Delta Coun. Ian Paton says that he sees libraries going the way of the video store - in other words, into extinction.
"But I'm probably ... wrong about that," he added.
Yes, he is wrong. He notes that he doesn't use the library, so I can forgive the lack of awareness - to a degree.
But if he's in a position to make a decision about the funding of these facilities, I'd suggest he perhaps spend some time at local libraries before he rings the death knell for them.
I rarely use the public transit system, but I wouldn't suggest it's useless and unnecessary because it isn't important to me personally; the same should hold true in this circumstance.
My guess is that Paton hears the word "library" and thinks it still means what it did in his own youth: a place with a lot of books.
If that were the case, he'd probably be right. How many kids head off to the library to do research for a paper by rifling through stacks of encyclopedias, when the internet and all its offerings are so quickly available at home or school? How many more adults are using ereaders, or just not reading at all anymore? How many families have substantial bookshelves in their children's rooms without any "borrowing" required?"
But that's not what a library is anymore. It's a place of connection: story times for parents and children create a rare opportunity for often isolated parents to talk to their peers; English conversation groups provide a place for newcomers to practise skills; talks and visits by authors give readers a chance to learn and experience new things.
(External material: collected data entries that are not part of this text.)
Lemma sim_diff_fold (inU inT : nat * nat -> bool) (hand : nat * nat -> string)
    (L : list (nat * nat)) (m t : nat) (a b : list string) :
  let S' := fold_left (fun acc rc =>
              ((if Bool.eqb (inU rc) (inT rc) then S acc.1 else acc.1), S acc.2)) L (m, t) in
  let D := fold_left (fun acc rc =>
              if inT rc && negb (inU rc) then ((acc.1 ++ [hand rc])%list, acc.2)
              else if inU rc && negb (inT rc) then (acc.1, (acc.2 ++ [hand rc])%list)
              else acc) L (a, b) in
  (S'.1 + List.length D.1 + List.length D.2 = m + List.length a + List.length b + List.length L
   /\ S'.2 = t + List.length L)%nat.
Proof.
  cbv zeta. revert m t a b.
  induction L as [|rc L IH]; intros m t a b; cbn [fold_left List.length].
  - cbn [fst snd]. lia.
  - destruct (IH (if Bool.eqb (inU rc) (inT rc) then S m else m) (S t)
                 (if inT rc && negb (inU rc) then (a ++ [hand rc])%list else a)
                 (if inU rc && negb (inT rc) then (b ++ [hand rc])%list else b))
      as [H1 H2].
    destruct (inU rc), (inT rc); cbn [Bool.eqb andb negb fst snd] in H1, H2 |- *;
      rewrite ?length_app in H1; cbn [List.length] in H1; split; lia.
Qed.

Lemma Value_inj {A} (a b : A) : Value a = Value b -> a = b.
Proof. intros H. injection H as H. exact H. Qed.

Lemma ex_in_cons {A} (a : A) (L : list A) (P : A -> Prop) :
  (exists y, In y (a :: L) /\ P y) <-> P a \/ exists y, In y L /\ P y.
Proof.
  split.
  - intros [y [[<-|Hy] Py]]; [left; exact Py|right; exists y; auto].
  - intros [Pa|[y [Hy Py]]]; [exists a; split; [left; reflexivity|exact Pa]|].
    exists y. split; [right; exact Hy|exact Py].
Qed.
It's a place of equality: not everyone can afford, or wants, to have home computers, internet connections, smartphones and the like.
It's a place of learning: yes, believe it or not, there are still people who love the feel of a bound book between their hands, who wander the rows glancing at titles on astronomy, religion, philosophy, self-help, cooking, crafting, gardening, and more - and find inspiration in doing so.
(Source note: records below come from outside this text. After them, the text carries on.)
(** * The system calls on explicit requests *)

(** C1 (as stated, refuted): four requests that carry a pointer argument
    which is null or outside user space and that do not terminate the
    process.  [mmap (2, NULL)] returns to the caller with -1 in [eax].
    [read (2, NULL, 0)], a buffer of length zero, returns 0 after the file
    was read.  [write (7, 0xc0000000, 0x40000000)], a buffer whose end wraps
    around the address space, returns -1.  [create (0xffffffff, 0)], a string
    at the last address, on a page that has an SPT entry: the range check of
    [valid_uaddr] wraps and looks at nothing, [filesys_create] is called, and
    the kernel then fails its assertion on the path. *)
Lemma bad_pointer_requests_not_terminated :
  (request_type mmap_null_state mmap_null_frame = SYS_MMAP
   /\ stack_arg mmap_null_state mmap_null_frame 1 = 0
   /\ is_valid_user_addr (stack_arg mmap_null_state mmap_null_frame 1) = false
   /\ on_return (syscall_handler 8 mmap_null_frame mmap_null_state)
        (fun f' s' => eax f' = wrap32 (-1) /\ file_descriptors s' = [mk_fd 2 100 []]))
  /\ (request_type read_empty_state read_empty_frame = SYS_READ
      /\ stack_arg read_empty_state read_empty_frame 1 = 0
      /\ stack_arg read_empty_state read_empty_frame 2 = 0
      /\ is_valid_user_addr (stack_arg read_empty_state read_empty_frame 1) = false
      /\ on_return (syscall_handler 8 read_empty_frame read_empty_state)
           (fun f' s' => eax f' = 0 /\ world s' = [FileRead 100 0]))
  /\ (request_type write_wrap_state write_wrap_frame = SYS_WRITE
      /\ stack_arg write_wrap_state write_wrap_frame 1 = 3221225472
      /\ stack_arg write_wrap_state write_wrap_frame 2 = 1073741824
      /\ is_valid_user_addr (stack_arg write_wrap_state write_wrap_frame 1) = false
      /\ on_return (syscall_handler 8 write_wrap_frame write_wrap_state)
           (fun f' s' => eax f' = wrap32 (-1)))
  /\ (request_type create_last_state create_last_frame = SYS_CREATE
      /\ stack_arg create_last_state create_last_frame 0 = 4294967295
      /\ is_valid_user_addr (stack_arg create_last_state create_last_frame 0) = false
      /\ match syscall_handler 8 create_last_frame create_last_state with
         | KernelPanic s' => world s' = [FilesysCreate [] 0]
         | _ => False
         end).
Proof. vm_compute. done. Qed.

(** [read (2, NULL, 10)] is such a request. *)
Lemma bad_pointer_request_terminates_witness :
  exists s1,
    untouched read_null_state s1
    /\ syscall_handler 8 read_null_frame read_null_state = sys_exit (-1) s1
    /\ terminated_with (-1) (syscall_handler 8 read_null_frame read_null_state).
Proof.
  apply (bad_pointer_request_terminates 8 read_null_frame read_null_state).
  vm_compute. reflexivity.
Defined.

(** Unmapping writes the resident page of the mapping back to the file at
    its offset before the page is dropped; on exit the descriptor's file is
    closed first and the page is written back by the cleanup. *)
Lemma mapped_page_written_back :
  on_return (sys_munmap 0 mapped_state)
    (fun _ s' => world s' = [FileWriteAt 101 [104; 105] 0]
                 /\ spt s' !! 65536 = None /\ mmap_list s' = [])
  /\ on_exit (sys_exit (A := unit) 0 mapped_state)
       (fun s' => world s' = [FileClose 100; FileWriteAt 101 [104; 105] 0]
                  /\ spt s' !! 65536 = None /\ mmap_list s' = []).
Proof. vm_compute. done. Qed.

(** C2 (the code departs from it): after the dispatch of [remove ("a")] has
    returned normally, the page holding the path, pinned while the string was
    validated, is still pinned; only the stack page was unpinned. *)
Theorem remove_leaves_path_pinned :
  (pinned <$> spt remove_state !! 32840) = Some false
  /\ on_return (syscall_handler 8 remove_frame remove_state)
       (fun f' s' =>
          (pinned <$> spt s' !! 32840) = Some true
          /\ (pinned <$> spt s' !! 786431) = Some false).
Proof. vm_compute. done. Qed.

(** C4 (the code departs from it): [mmap] on a descriptor that is not open
    reads through the null descriptor pointer and faults in the kernel; it
    does not return -1. *)
Theorem sys_mmap_unopened_faults :
  get_fdstruct_in (file_descriptors plain_state) 7 = None
  /\ sys_mmap 7 268435456 plain_state = KernelPanic plain_state.
Proof. split; [reflexivity|]. by apply sys_mmap_unopened. Qed.

(** Descriptor 7 in a process whose only descriptor is 2. *)
Lemma unopened_descriptor_fails_witness :
  (exists s', sys_read 7 0 0 plain_state = Ret (-1) s'
              /\ file_descriptors s' = file_descriptors plain_state)
  /\ (exists s', sys_write 7 0 0 plain_state = Ret (-1) s'
                 /\ file_descriptors s' = file_descriptors plain_state)
  /\ sys_seek 7 0 plain_state = Ret tt plain_state
  /\ sys_tell 7 plain_state = Ret (wrap32 (-1)) plain_state
  /\ sys_filesize 7 plain_state = Ret (-1) plain_state
  /\ sys_close 7 plain_state = sys_exit (-1) plain_state
  /\ terminated_with (-1) (sys_close 7 plain_state).
Proof.
  apply (unopened_descriptor_fails 7 0 0 0 plain_state);
    [reflexivity|discriminate|discriminate].
Defined.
It's a place of fun: libraries have changed their offerings to meet the needs of the community. For example, most kids' sections now have lending boxes that include a few books, a CD, and a toy or two (usually on a common theme, like trains or dinosaurs) put together for a specific age group. For cash-strapped parents (or those who know that variety is the spice of a toddler's life) the ability to swap out these boxes and borrow them for a period of time is a great service.
It's a place of technology: yep, many people are switching to ebooks. But guess what: buying an ebook still isn't cheap. Libraries are responding to this by slowly building their ebook resources.
No, it's not always as fast as buying it yourself - with limited licences, you can't always get the book as soon as you want it - but if you're willing to wait, you can get what you want. And it's free!
But aside from all this, it's a place of wonder. As a parent, I bring my kids to the library because there's nothing like the thrill of seeing all those stories, all those stacks, in one place and thinking, "I want to read them all!"
As we lament the video-game era of childhood that seems to be upon us, why would we consider short funding one of the few places that still gives children access to unlimited imagination, learning and amazement?
I encourage Paton (and all elected officials, actually) to check out his local library - but when he does, he should pretend he is someone else: visit it as a parent, and check out the long list of story times and support services; visit it as an underemployed individual who doesn't have technology at home and discover the lifeline that the library is; visit it as a senior citizen who lives alone and for whom the library is a time of social interaction; visit it as a child, and see the riches that exist on its rows and rows of shelves.
There is incredible value in the library - but I fear that Paton, and others who echo his sentiments, won't see it unless they actually spend some time there, or ponder what role it plays in the lives of someone other than themselves.
Christina Myers is a Surrey resident and a reporter with the Burnaby Now, a sister paper to the Now.